SkillAgentSearch skills...

Ipc

[Start here!] Flow-IPC - Modern C++ toolkit for high-speed inter-process communication (IPC)

Install / Use

/learn @Flow-IPC/Ipc

README

Flow-IPC: Modern C++ toolkit for fast inter-process communication (IPC)

In this context, IPC means the sharing or transmission of a data structure from one process to another. In C++ systems programing, this is a common activity with significant impact on system performance. E.g., it is used heavily in microservices.

In serious C++ applications, high-performance IPC code tends to be difficult to develop and reuse, and the most obvious and effective technique to combat latency -- avoiding copying -- further increases the difficulty and decreases reusability by an order of magnitude.

This project -- Flow-IPC -- enables C++ code for IPC that is both performant and easy to develop/reuse, with no trade-off between the two.

Flow-IPC is for C++17 (or higher) programs built for Linux that run on x86-64 processors. (Support for macOS/BSD and ARM64 is planned as an incremental task. Adding networked IPC is also a natural next step, depending on demand.)

Documentation

The guided Manual explains how to use Flow-IPC. A comprehensive Reference is inter-linked with that Manual.

The project web site contains links to documentation for each individual release as well.

Please see below, in this README, for a Primer as to the specifics of Flow-IPC.

Obtaining the source code

  • As a tarball/zip: The project web site links to individual releases with notes, docs, download links.
  • Via Git: git clone --recurse-submodules git@github.com:Flow-IPC/ipc.git
    • Note: Don't forget --recurse-submodules.

Installation

See INSTALL guide.

Contributing

See CONTRIBUTING guide.


Flow-IPC Primer

Background

Flow-IPC focuses on IPC of data structures (and native sockets a/k/a FDs).
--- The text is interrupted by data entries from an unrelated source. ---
(** * libfacerec: the discriminant subspace engine and its matrix helpers

    A shallow embedding of [include/helper.hpp] (remove_dups,
    impl::isSymmetric, cv::argsort, cv::sortMatrixByColumn,
    cv::sortMatrixByRow, cv::asRowMatrix, cv::asColumnMatrix,
    cv::transpose), of [include/subspace.hpp] (subspace::project,
    subspace::reconstruct, class subspace::LDA) and of impl::olbp of
    [include/lbp.hpp].

    Conventions of the embedding.
    - The element type [double] is a type [T] with the operations of the
      class [Scalar]; no algebraic law is assumed unless a theorem names
      it as a premise.  Two instances are given: IEEE binary64 through
      Rocq's primitive floats, and the rationals.
    - A [cv::Mat] is a header (rows, cols, channels) with an accessor for
      its cells.  All matrices have depth CV_64F, so [convertTo] with only
      a type argument is the identity.  Matrices are continuous.  Where a
      function is instantiated at an integer element type, its matrices
      are [Mat Z].
    - [CV_Error] and [CV_Assert] raise a C++ exception: fallible operations
      return a [result].  Member functions of [LDA] thread the instance
      explicitly and return the instance as it is left when the call
      returns or throws.
    - OpenCV itself is an external library; its primitives are modelled
      from its documented behaviour (section "OpenCV primitives"): the
      arguments a call site passes are arguments of the model, default
      arguments that are neutral (a shift of 0, a scale of 1, no delta)
      are left out.
    - [Mat::inv] and the [EigenvalueDecomposition] of decomposition.hpp
      are not part of the embedded sources; [compute] takes them as the
      fields of a record [External].
    - Console output (the N < D warning) is not part of the model. *)

From Stdlib Require Import List ZArith Lia Bool PeanoNat Sorted Permutation.
From Stdlib Require Import QArith PrimFloat Uint63.
From Stdlib Require Import SpecFloat FloatOps FloatAxioms.
Import ListNotations.

Set Implicit Arguments.
Local Open Scope nat_scope.

(* ================================================================== *)
(** * Errors *)

(** The OpenCV status codes the modelled code can raise. *)
Inductive CvError : Type :=
| StsBadArg          (* CV_StsBadArg: CV_Error(CV_StsBadArg, ...) *)
| StsAssert          (* CV_StsAssert: a failed CV_Assert *)
| StsOutOfRange      (* CV_StsOutOfRange *)
| StsUnmatchedSizes  (* CV_StsUnmatchedSizes *)
| StsUnsupported.    (* an input outside what the model covers *)

Inductive result (A : Type) : Type :=
| Ok (a : A)
| Err (e : CvError).
Arguments Ok {A} a.
Arguments Err {A} e.

Definition bind {A B : Type} (r : result A) (k : A -> result B) : result B :=
  match r with
  | Ok a => k a
  | Err e => Err e
  end.

Notation "x <- c ;; k" := (bind c (fun x => k))
  (at level 61, c at next level, right associativity).

Definition is_ok {A : Type} (r : result A) : bool :=
  match r with Ok _ => true | Err _ => false end.

(* ================================================================== *)
(** * Scalars *)

Class Scalar (T : Type) : Type := {
  fzero : T;
  fone : T;
  fadd : T -> T -> T;
  fsub : T -> T -> T;
  fmul : T -> T -> T;
  fdiv : T -> T -> T;
  of_int : Z -> T;            (* static_cast<double>(int) *)
  flt : T -> T -> bool        (* operator< *)
}.

(** IEEE binary64, the [double] of the source. *)
Definition float_of_int (z : Z) : float :=
  if (z <? 0)%Z
  then PrimFloat.opp (PrimFloat.of_uint63 (Uint63.of_Z (- z)))
  else PrimFloat.of_uint63 (Uint63.of_Z z).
I.e., the central scenario is: Process P1 has a data structure X, and it wants process P2 to access it (or a copy thereof) ASAP.

The OS and third-parties already avail C++ developers of many tools for/around IPC. Highlights:

  • Pipes, Unix domain socket streams, message queues (MQs), and more such IPC transports allow transmitting data (binary blobs and sometimes FDs). Data are copied into the kernel by P1, then out of the kernel by P2.
  • P1 can put X into shared memory (SHM) and signal P2 to access it directly there, eliminating both copy-X operations.
  • Zero-copy schema-based serialization tools, the best of which is Cap'n Proto, hugely help in representing structured data within binary blobs.

Conceptually, the IPC op above is not so different from triggering a function call with argument X in a different thread -- but across process boundaries. Unfortunately, in comparison to triggering F(X) in another thread in-process:

  • The resulting machine code is much slower, using more processor cycles and memory.
  • The source code to achieve it is much more difficult to develop and reuse, even with the help of powerful APIs including Boost.interprocess and Boost.asio.
    • If one wishes to avoid copying X -- the basic cause of the slowness -- one must use SHM to store X. This increases the difficulty 10-fold, and the resulting code is rarely reusable.

How does Flow-IPC help?

With Flow-IPC, the above IPC op is easy to code, for any form of "X," whether: blobs, FDs, nested STL-compliant containers, C-style structs with pointers, or Cap'n Proto schema-based structured data.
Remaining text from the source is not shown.